Opinion

There’s no shame in being a dog

by Gene Lyons

This just in: Your dog doesn’t feel even a little bit guilty for jumping up on the counter and scarfing down an entire baked chicken. He’s just afraid because you’re yelling at him.

The same applies when he’s torn up an expensive new pair of shoes or pooped on an Oriental carpet.

Dogs don’t really have what human beings would call a conscience. If you leave a baked chicken where they can get it, they’re going to gorge themselves until they can’t eat any more, and then barf on the sofa and take a nap in your bed.

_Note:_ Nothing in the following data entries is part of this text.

(* ===== verification/Static.v ===== *)
(** * The footer, the contact page and the About page: [Footer.jsx],
      [Contact.jsx], [About.jsx]

    These components have no React state, but they are not inert:
    - Their links are plain [<a href>] anchors, not react-router [<Link>]s:
      - an internal one loads the whole document again, and the providers
        mount anew from the store;
      - six are the fragment ["#"];
      - those with [target="_blank"] open a new tab and leave the page as
        it is;
      - the [mailto:] one hands its address to the mail client.
    - The contact form has neither an [onSubmit] handler nor an [action],
      and none of its controls has a [name].  Its submit button makes the
      browser submit the form by GET to the document's own address, with
      an empty form data set.
    - The FAQ entries are [<details>] elements, which the browser opens
      and closes on a click on their summary.

    The contact page's state is what the browser keeps in its controls and
    [<details>] elements ([contact_page]); [contact_step] is one user
    action on it.  The browser's check of the [type="email"] input is an
    argument ([email_ok]).  The rest of [About.jsx] is text. *)

From S2P Require Import Prelude.
From S2P Require Import Navigation.
From S2P Require Import Home.

Module Static.
Import Navigation Home.

(** ** Anchors *)

(** An anchor: its [href], whether it has [target="_blank"], its label. *)
Record anchor : Type := mkAnchor {
  a_href : string;
  a_blank : bool;
  a_label : string
}.

(** What following an anchor does. *)
Inductive anchor_target : Type :=
| DocumentLoad (path : string)     (** a new document at a path of the site *)
| SameDocumentFragment             (** ["#"]: scroll to the top, no load *)
| NewTab (url : string)            (** [target="_blank"]: this page stays *)
| MailClient (url : string)        (** [mailto:]: this page stays *)
| LeaveSite (url : string).

Definition follow_anchor (a : anchor) : anchor_target :=
  if a_blank a then NewTab (a_href a)
  else if String.prefix "/" (a_href a) then DocumentLoad (a_href a)
  else if String.eqb (a_href a) "#" then SameDocumentFragment
  else if String.prefix "mailto:" (a_href a) then MailClient (a_href a)
  else LeaveSite (a_href a).

(** Whether following the anchor unloads the page it is on. *)
Definition unloads (t : anchor_target) : bool :=
  match t with DocumentLoad _ | LeaveSite _ => true | _ => false end.

(** ** [Footer.jsx] *)

(** The anchors of the footer (lines 20-23, 31-33, 41-43, 54-63). *)
Definition footer_links : list anchor := [
  mkAnchor "/" false "Home"; mkAnchor "/browse" false "Browse Internships";
  mkAnchor "/about" false "About Us"; mkAnchor "/contact" false "Contact";
  mkAnchor "#" false "Create Profile"; mkAnchor "#" false "Find Internships";
  mkAnchor "#" false "Career Tips"; mkAnchor "#" false "Post Internship";
  mkAnchor "#" false "Find Talent"; mkAnchor "#" false "Pricing";
  mkAnchor "https://github.com" true "GitHub"; mkAnchor "https://linkedin.com" true "LinkedIn";
  mkAnchor "https://facebook.com" true "Facebook";
  mkAnchor "mailto:contact@skillbridge.com" false "Email"].

(** ** [About.jsx] *)

(** The call to action of lines 124-129, the page's only anchor. *)
Definition about_cta : anchor := mkAnchor "/contact" false "Contact Us".

(** ** [Contact.jsx] *)

(** A control of a form: its [name] attribute and its value. *)
Record control : Type := mkControl { ctl_name : option string; ctl_value : string }.

(** The class of every control of the form (lines 20, 28, 38, 45, 58). *)
Definition field_class : string :=
  "w-full px-4 py-3 rounded-lg border border-gray-200 focus:outline-none focus:ring-2 focus:ring-primary-500".

(** The options of the subject [<select>] (lines 46-50); the first is
    selected at first. *)
Definition subject_options : list string :=
  ["General Inquiry"; "Partnership"; "Technical Support"; "Feedback"; "Other"].

(** The five controls of lines 18-60: none has a [name]. *)
Definition contact_controls (first last email subject message : string) : list control :=
  [mkControl None first; mkControl None last; mkControl None email; mkControl None subject;
   mkControl None message].

(** The query of a GET submission: the [name=value] pairs of the named
    controls (the values here need no escaping). *)
Definition form_query (cs : list control) : string :=
  js_join "&" (omap (fun c => match ctl_name c with
                              | Some n => Some (n ++ "=" ++ ctl_value c)%string
                              | None => None
                              end) cs).

(** A click on Send Message (lines 63-68) on the page at [here]: the
    browser blocks an email it does not accept, and otherwise loads
    [here] with the form's query. *)
Definition contact_submit (email_ok : string -> bool) (here first last email subject message : string)
    : option string :=
  if email_ok email then Some (here ++ "?" ++ form_query (contact_controls first last email subject message))%string
  else None.

(** The Contact Information card (lines 74-96): heading and lines. *)
Definition contact_info : list (string * list string) := [
  ("Email", ["contact@skillbridge.com"]);
  ("Address", ["123 Innovation Street"; "San Francisco, CA 94102"]);
  ("Hours", ["Monday - Friday: 9:00 AM - 6:00 PM"; "Saturday - Sunday: Closed"])].

(** The Follow Us anchors (lines 102-141). *)
Definition social_links : list anchor := [
  mkAnchor "https://twitter.com" true "Twitter"; mkAnchor "https://linkedin.com" true "LinkedIn";
  mkAnchor "https://github.com" true "GitHub"; mkAnchor "https://facebook.com" true "Facebook"].

(** The FAQ's [<details>] elements (lines 149-175): summary and answer. *)
Definition faq : list (string * string) := [
  ("How do I find internships?",
   "Browse our internships page and use filters to find opportunities that match your skills and interests.");
  ("Is SkillBridge free for students?", "Yes! SkillBridge is completely free for students to use.");
  ("How can companies post internships?",
   "Companies can sign up as recruiters and post internships through their dashboard.")].

(** What the browser keeps on the page: the controls' values and whether
    each [<details>] is open. *)
Record contact_page : Type := mkContactPage {
  cp_first : string;
  cp_last : string;
  cp_email : string;
  cp_subject : string;
  cp_message : string;
  cp_open : list bool
}.

Definition initial_contact : contact_page :=
  mkContactPage "" "" "" "General Inquiry" "" (map (fun _ => false) faq).

(** A user action on the page. *)
Inductive contact_field : Type := FFirst | FLast | FEmail | FMessage.

Inductive contact_event : Type :=
| CType (f : contact_field) (v : string)
| CSelect (v : string)
| CToggle (i : nat)
| CFollow (a : anchor)
| CSubmit.

(** The page after the action, or where the tab goes. *)
Inductive contact_outcome : Type :=
| CStay (p : contact_page)
| CGo (t : anchor_target).

Definition contact_step (email_ok : string -> bool) (here : string) (p : contact_page)
    (e : contact_event) : contact_outcome :=
  let 'mkContactPage fi la em su me op := p in
  match e with
  | CType FFirst v => CStay (mkContactPage v la em su me op)
  | CType FLast v => CStay (mkContactPage fi v em su me op)
  | CType FEmail v => CStay (mkContactPage fi la v su me op)
  | CType FMessage v => CStay (mkContactPage fi la em su v op)
  | CSelect v => CStay (if bool_decide (v ∈ subject_options) then mkContactPage fi la em v me op else p)
  | CToggle i => CStay (mkContactPage fi la em su me (alter negb i op))
  | CFollow a => if unloads (follow_anchor a) then CGo (follow_anchor a) else CStay p
  | CSubmit =>
      match contact_submit email_ok here fi la em su me with
      | Some url => CGo (DocumentLoad url)
      | None => CStay p
      end
  end.

(** A sequence of actions, and the page it ends on when none of them
    leaves it. *)
Fixpoint contact_run (email_ok : string -> bool) (here : string) (p : contact_page)
    (es : list contact_event) : contact_outcome :=
  match es with
  | [] => CStay p
  | e :: es' =>
      match contact_step email_ok here p e with
      | CStay p' => contact_run email_ok here p' es'
      | CGo t => CGo t
      end
  end.

(** ** Properties *)

(** Every footer anchor to a path of the site lands on a route of
    [App.jsx], through a full document load; six anchors go nowhere. *)
Lemma footer_links_routed :
  Forall (fun l => match follow_anchor l with
                   | DocumentLoad p => is_Some (match_routes (split_to p).1)
                   | _ => True
                   end) footer_links /\
  List.length (List.filter (fun l => String.eqb (a_href l) "#") footer_links) = 6%nat.
Proof. split; [repeat constructor; by eexists | reflexivity]. Qed.

(** Whatever is typed, sending the contact form reloads the page it is on
    with an empty query, or does nothing: the message goes nowhere. *)
Lemma contact_message_dropped (email_ok : string -> bool) (here first last email subject message : string) :
  contact_submit email_ok here first last email subject message = None \/
  contact_submit email_ok here first last email subject message = Some (here ++ "?")%string.
Proof. unfold contact_submit. destruct (email_ok email); [right | left]; reflexivity. Qed.

(** From the contact route, the reload lands on the contact page again. *)
Lemma contact_reload_route (here : string) :
  match_routes here = Some (ContactPage, []) -> no_query here = true ->
  match_routes (split_to (here ++ "?")%string).1 = Some (ContactPage, []).
Proof.
  intros Hr Hq. rewrite split_to_app by done. change (split_to "?") with ("", "?"). cbn [fst].
  by rewrite js_append_nil_r.
Qed.

(** The About page's call to action reloads the document on the contact
    page. *)
Lemma about_cta_contact :
  follow_anchor about_cta = DocumentLoad "/contact" /\
  match_routes (split_to "/contact").1 = Some (ContactPage, []).
Proof. split; reflexivity. Qed.

(** The Follow Us anchors keep the page: what the visitor has typed into
    the contact form survives them. *)
Lemma social_links_keep_page (email_ok : string -> bool) (here : string) (p : contact_page) :
  Forall (fun a => contact_step email_ok here p (CFollow a) = CStay p) social_links.
Proof. destruct p. repeat constructor. Qed.

(** Typing, choosing a subject and opening FAQ entries never leave the
    page, and keep one open flag per entry. *)
Lemma contact_local_actions_stay (email_ok : string -> bool) (here : string) (p : contact_page)
    (es : list contact_event) :
  Forall (fun e => match e with CType _ _ | CSelect _ | CToggle _ => True | _ => False end) es ->
  exists p', contact_run email_ok here p es = CStay p' /\ List.length (cp_open p') = List.length (cp_open p).
Proof.
  intros Hes. revert p. induction Hes as [| e es He _ IH]; intros p; [by exists p |].
  destruct p as [fi la em su me op].
  destruct e as [[] v | v | i | a |]; try contradiction; cbn [contact_run contact_step];
    try case_bool_decide; edestruct IH as (p' & Hrun & Hlen); exists p'; (split; [exact Hrun |]);
    rewrite Hlen; cbn [cp_open]; rewrite ?length_alter; reflexivity.
Qed.

End Static.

Behavioral rules apply only when you’re there to enforce them. You don’t want Ace and Stanley wallowing around in the bed? Close the bedroom door, or put them in the yard. Otherwise, dogs aren’t a whole lot more obedient and conscience-stricken than cats — just more social and demonstrative.

According to a recent article in The Washington Post by Kelly Conaboy, this is perhaps the main finding of what appears to be the latest academic fad: animal cognition laboratories. Professors are busy designing experiments to determine if dogs feel guilty for misbehaving or are putting on a show to avoid punishment.

One problem, according to Zachary Silver, a canine cognition specialist at Occidental College, is that researchers don’t always agree about what those emotions are.

“There is, for example, some research that suggests dogs might experience jealousy,” Conaboy writes, “which is considered a secondary emotion; even neural imaging research that suggests dogs display similar patterns of activation in the brain that humans do when experiencing jealousy. ‘But is that really jealousy?’ Silver asks.”

Me, I’d like to know where neural imaging of jealous humans comes from. Stick people in a machine and show them videos of Mommy kissing Santa Claus? With dogs it’s comparatively easy: He gets a treat, and I don’t? As Silver tells the reporter, more research is needed.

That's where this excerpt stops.